━━ DATA RECORDS

(** * Namespace tree and invocation records of pytorch-to-returnn

    A shallow embedding of [pytorch_to_returnn/naming/namespace.py]
    ([RegisteredName]) and [pytorch_to_returnn/naming/call.py] ([CallEntry]).

    Python objects live in arenas of a [Store] and are referred to by their
    index, so that the aliasing of the source (a tensor entry listing the
    namespace nodes that name it, a node listing its calls, a call pointing
    back to its node) is kept.  Methods become computations of the monad [M]:
    they thread the store and either return, or raise a Python exception. *)

From stdpp Require Import base relations list strings pretty.
From Stdlib Require Import Lia.

Open Scope string_scope.
Open Scope list_scope.
Open Scope nat_scope.

(** ** Python values and exceptions *)

(** The values that occur in dumped layer descriptions. *)
#[local] Unset Elimination Schemes.
Inductive pyval : Type :=
| PNone
| PBool (b : bool)
| PStr (s : string)
| PList (l : list pyval)
| PDict (d : list (string * pyval)).
#[local] Set Elimination Schemes.

Inductive exn : Type :=
| AssertionError
| KeyError
| ValueError
| TypeError
| AttributeError
| IndexError
| NotImplementedError
| RecursionError
| ExternalError.

#[global] Instance exn_eq_dec : EqDecision exn.
Proof. solve_decision. Defined.

(** ** Object references *)

(** References are indices into the arenas of the store. *)
Abbreviation NameId := nat (only parsing).
Abbreviation CallId := nat (only parsing).
Abbreviation ModId := nat (only parsing).
Abbreviation TensorId := nat (only parsing).
Abbreviation CtxId := nat (only parsing).
(** A traced [Tensor] object, the key of [naming.tensors]. *)
Abbreviation TensorVal := nat (only parsing).

(** Identity of a Python object: its class and its index.  [x in l] on a
    list of objects of classes without [__eq__] is membership of the
    reference. *)
Inductive pyobj : Type :=
| ObjName (n : NameId)
| ObjCall (c : CallId)
| ObjModule (m : ModId)
| ObjTensor (t : TensorId).

#[global] Instance pyobj_eq_dec : EqDecision pyobj.
Proof. solve_decision. Defined.

Definition py_in (x : pyobj) (l : list pyobj) : bool := bool_decide (x ∈ l).

(** ** Ordered dictionaries *)

(** [OrderedDict[str, V]]: an association list in insertion order. *)
Definition dict_contains {V} (k : string) (d : list (string * V)) : bool :=
  bool_decide (k ∈ d.*1).

Fixpoint dict_get {V} (k : string) (d : list (string * V)) : option V :=
  match d with
  | [] => None
  | (k', v) :: d' => if decide (k' = k) then Some v else dict_get k d'
  end.

(** [d[k] = v]: replaces the value of an existing key in place, appends a
    new key. *)
Fixpoint dict_set {V} (k : string) (v : V) (d : list (string * V)) : list (string * V) :=
  match d with
  | [] => [(k, v)]
  | (k', v') :: d' =>
      if decide (k' = k) then (k, v) :: d' else (k', v') :: dict_set k v d'
  end.

(** [l.remove(x)]: drops the first occurrence; [None] stands for the
    [ValueError] of a missing element. *)
Fixpoint list_remove_first `{EqDecision A} (x : A) (l : list A) : option (list A) :=
  match l with
  | [] => None
  | y :: l' => if decide (y = x) then Some l' else cons y <$> list_remove_first x l'
  end.

(** ** The classes *)

(** A RETURNN layer object, known by the network (context) that owns it
    and its name there; [layer.output] is its data. *)
Record Layer : Type := { layer_net : CtxId; layer_name : string }.

#[global] Instance Layer_eq_dec : EqDecision Layer.
Proof. solve_decision. Defined.

(** [RegisteredName], namespace.py lines 13-27. *)
Record RegisteredName : Type := {
  rn_childs_by_name : list (string * NameId);
  rn_parent : option NameId;
  rn_name : option string;
  rn_level : nat;
  rn_modules : list ModId;
  rn_calls : list CallId;
  rn_tensor : option TensorId;
  rn_returnn_ctx : option CtxId;
  rn_is_reserved : bool;
  rn_is_subnet : bool;
  rn_wrap_to_returnn_enabled : bool;
  rn_inputs : list NameId
}.

Definition ReservedInputName : string := "data".
Definition ReservedOutputName : string := "output".
Definition ReservedNames : list string := [ReservedInputName; ReservedOutputName].

(** The argument of [set_outputs]: one tensor, or a list or tuple. *)
Inductive outputs_arg : Type :=
| OutSingle (t : TensorVal)
| OutSeq (l : list TensorVal).

(** [CallEntry], call.py lines 13-34 (the [orig_inputs_*] attributes are
    written by the caller only and are left out). *)
Record CallEntry : Type := {
  ce_module : ModId;
  ce_orig_outputs : option outputs_arg;
  ce_inputs_args : option (list (option TensorId));
  ce_inputs_kwargs : option (list (string * option TensorId));
  ce_inputs_flat : option (list (option TensorId));
  ce_outputs : option (list TensorId);
  ce_parent_call : option CallId;
  ce_child_calls : list CallId;
  ce_level : option nat;
  ce_namespace : option NameId;
  ce_returnn_layer : option Layer;
  ce_returnn_layer_dict : option pyval
}.

(** Modelled from the spec: [ModuleEntry] (module.py is not part of the
    sources): "identity of one operation-unit instance.  Attributes: ordered
    list of invocations against it, ordered list of naming namespace
    nodes". *)
Record ModuleEntry : Type := {
  me_calls : list CallId;
  me_names : list NameId
}.

(** Modelled from the spec: [TensorEntry] (tensor.py is not part of the
    sources): "identity of one traced value.  Attributes: ordered set of
    owning namespace nodes, producer invocation(s) and unit(s), optional
    resolved shape/layout"; [te_tensor] is the traced value itself, which
    [x.tensor()] gives back.  An element of [te_names] is a namespace node
    or [None]: [set_outputs] appends [self.namespace] as it is. *)
Record TensorEntry : Type := {
  te_tensor : TensorVal;
  te_names : list (option NameId);
  te_output_from_calls : list CallId;
  te_output_from_modules : list ModId;
  te_returnn_data : option Layer
}.

(** Modelled from the spec: [ReturnnContext] (returnn_ctx.py is not part of
    the sources): "parent context link (absent at root), an in-progress
    network object, defined input slots (value + optional index), defined
    single output".  [ctx_layers] are the layers constructed so far in the
    network, by name; [ctx_sub_net_layer] is the layer that wraps the
    network in the parent network. *)
Record ReturnnContext : Type := {
  ctx_parent : option CtxId;
  ctx_name : option string;
  ctx_layers : list (string * pyval);
  ctx_inputs : list (TensorId * option string);
  ctx_output : option Layer;
  ctx_sub_net_layer : option Layer
}.

(** Modelled from the spec: the global trace state [Naming] (naming.py is
    not part of the sources): "the call stack (LIFO push on invocation
    entry, pop on exit), session flags (retain original pre-trace values,
    enable graph materialization)" and the tensor registry.  The top of
    the stack is the last element, as in [module_call_stack[-1]]. *)
Record Naming : Type := {
  nm_wrap_to_returnn_enabled : bool;
  nm_keep_orig_module_io_tensors : bool;
  nm_module_call_stack : list CallId;
  nm_tensors : list (TensorVal * TensorId)
}.

Record Store : Type := {
  st_names : list RegisteredName;
  st_calls : list CallEntry;
  st_modules : list ModuleEntry;
  st_tensors : list TensorEntry;
  st_ctxs : list ReturnnContext;
  st_naming : Naming
}.

(** *** Attribute assignment *)

Definition set_childs_by_name (v : list (string * NameId)) (r : RegisteredName) :=
  {| rn_childs_by_name := v; rn_parent := rn_parent r; rn_name := rn_name r;
     rn_level := rn_level r; rn_modules := rn_modules r; rn_calls := rn_calls r;
     rn_tensor := rn_tensor r; rn_returnn_ctx := rn_returnn_ctx r;
     rn_is_reserved := rn_is_reserved r; rn_is_subnet := rn_is_subnet r;
     rn_wrap_to_returnn_enabled := rn_wrap_to_returnn_enabled r;
     rn_inputs := rn_inputs r |}.

Definition set_level (v : nat) (r : RegisteredName) :=
  {| rn_childs_by_name := rn_childs_by_name r; rn_parent := rn_parent r; rn_name := rn_name r;
     rn_level := v; rn_modules := rn_modules r; rn_calls := rn_calls r;
     rn_tensor := rn_tensor r; rn_returnn_ctx := rn_returnn_ctx r;
     rn_is_reserved := rn_is_reserved r; rn_is_subnet := rn_is_subnet r;
     rn_wrap_to_returnn_enabled := rn_wrap_to_returnn_enabled r;
     rn_inputs := rn_inputs r |}.

Definition set_modules (v : list ModId) (r : RegisteredName) :=
  {| rn_childs_by_name := rn_childs_by_name r; rn_parent := rn_parent r; rn_name := rn_name r;
     rn_level := rn_level r; rn_modules := v; rn_calls := rn_calls r;
     rn_tensor := rn_tensor r; rn_returnn_ctx := rn_returnn_ctx r;
     rn_is_reserved := rn_is_reserved r; rn_is_subnet := rn_is_subnet r;
     rn_wrap_to_returnn_enabled := rn_wrap_to_returnn_enabled r;
     rn_inputs := rn_inputs r |}.

Definition set_calls (v : list CallId) (r : RegisteredName) :=
  {| rn_childs_by_name := rn_childs_by_name r; rn_parent := rn_parent r; rn_name := rn_name r;
     rn_level := rn_level r; rn_modules := rn_modules r; rn_calls := v;
     rn_tensor := rn_tensor r; rn_returnn_ctx := rn_returnn_ctx r;
     rn_is_reserved := rn_is_reserved r; rn_is_subnet := rn_is_subnet r;
     rn_wrap_to_returnn_enabled := rn_wrap_to_returnn_enabled r;
     rn_inputs := rn_inputs r |}.

Definition set_tensor (v : option TensorId) (r : RegisteredName) :=
  {| rn_childs_by_name := rn_childs_by_name r; rn_parent := rn_parent r; rn_name := rn_name r;
     rn_level := rn_level r; rn_modules := rn_modules r; rn_calls := rn_calls r;
     rn_tensor := v; rn_returnn_ctx := rn_returnn_ctx r;
     rn_is_reserved := rn_is_reserved r; rn_is_subnet := rn_is_subnet r;
     rn_wrap_to_returnn_enabled := rn_wrap_to_returnn_enabled r;
     rn_inputs := rn_inputs r |}.

Definition set_returnn_ctx (v : option CtxId) (r : RegisteredName) :=
  {| rn_childs_by_name := rn_childs_by_name r; rn_parent := rn_parent r; rn_name := rn_name r;
     rn_level := rn_level r; rn_modules := rn_modules r; rn_calls := rn_calls r;
     rn_tensor := rn_tensor r; rn_returnn_ctx := v;
     rn_is_reserved := rn_is_reserved r; rn_is_subnet := rn_is_subnet r;
     rn_wrap_to_returnn_enabled := rn_wrap_to_returnn_enabled r;
     rn_inputs := rn_inputs r |}.

Definition set_inputs (v : list NameId) (r : RegisteredName) :=
  {| rn_childs_by_name := rn_childs_by_name r; rn_parent := rn_parent r; rn_name := rn_name r;
     rn_level := rn_level r; rn_modules := rn_modules r; rn_calls := rn_calls r;
     rn_tensor := rn_tensor r; rn_returnn_ctx := rn_returnn_ctx r;
     rn_is_reserved := rn_is_reserved r; rn_is_subnet := rn_is_subnet r;
     rn_wrap_to_returnn_enabled := rn_wrap_to_returnn_enabled r;
     rn_inputs := v |}.

Definition set_orig_outputs (v : option outputs_arg) (c : CallEntry) :=
  {| ce_module := ce_module c; ce_orig_outputs := v;
     ce_inputs_args := ce_inputs_args c; ce_inputs_kwargs := ce_inputs_kwargs c;
     ce_inputs_flat := ce_inputs_flat c; ce_outputs := ce_outputs c;
     ce_parent_call := ce_parent_call c; ce_child_calls := ce_child_calls c;
     ce_level := ce_level c; ce_namespace := ce_namespace c;
     ce_returnn_layer := ce_returnn_layer c;
     ce_returnn_layer_dict := ce_returnn_layer_dict c |}.

Definition set_call_inputs (a : option (list (option TensorId)))
    (k : option (list (string * option TensorId)))
    (f : option (list (option TensorId))) (c : CallEntry) :=
  {| ce_module := ce_module c; ce_orig_outputs := ce_orig_outputs c;
     ce_inputs_args := a; ce_inputs_kwargs := k;
     ce_inputs_flat := f; ce_outputs := ce_outputs c;
     ce_parent_call := ce_parent_call c; ce_child_calls := ce_child_calls c;
     ce_level := ce_level c; ce_namespace := ce_namespace c;
     ce_returnn_layer := ce_returnn_layer c;
     ce_returnn_layer_dict := ce_returnn_layer_dict c |}.

Definition set_outputs_field (v : option (list TensorId)) (c : CallEntry) :=
  {| ce_module := ce_module c; ce_orig_outputs := ce_orig_outputs c;
     ce_inputs_args := ce_inputs_args c; ce_inputs_kwargs := ce_inputs_kwargs c;
     ce_inputs_flat := ce_inputs_flat c; ce_outputs := v;
     ce_parent_call := ce_parent_call c; ce_child_calls := ce_child_calls c;
     ce_level := ce_level c; ce_namespace := ce_namespace c;
     ce_returnn_layer := ce_returnn_layer c;
     ce_returnn_layer_dict := ce_returnn_layer_dict c |}.

Definition set_parent_call (v : option CallId) (c : CallEntry) :=
  {| ce_module := ce_module c; ce_orig_outputs := ce_orig_outputs c;
     ce_inputs_args := ce_inputs_args c; ce_inputs_kwargs := ce_inputs_kwargs c;
     ce_inputs_flat := ce_inputs_flat c; ce_outputs := ce_outputs c;
     ce_parent_call := v; ce_child_calls := ce_child_calls c;
     ce_level := ce_level c; ce_namespace := ce_namespace c;
     ce_returnn_layer := ce_returnn_layer c;
     ce_returnn_layer_dict := ce_returnn_layer_dict c |}.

━━━━

= ASSIGNMENT =
Having output the line that contains "([RegisteredName]) and [pytorch_to_returnn/naming/call.py]", stop. Every line before it, back to the first line of the data, must be reproduced exactly.

= TASK RESPONSE =
(** * Namespace tree and invocation records of pytorch-to-returnn

    A shallow embedding of [pytorch_to_returnn/naming/namespace.py]
    ([RegisteredName]) and [pytorch_to_returnn/naming/call.py] ([CallEntry]).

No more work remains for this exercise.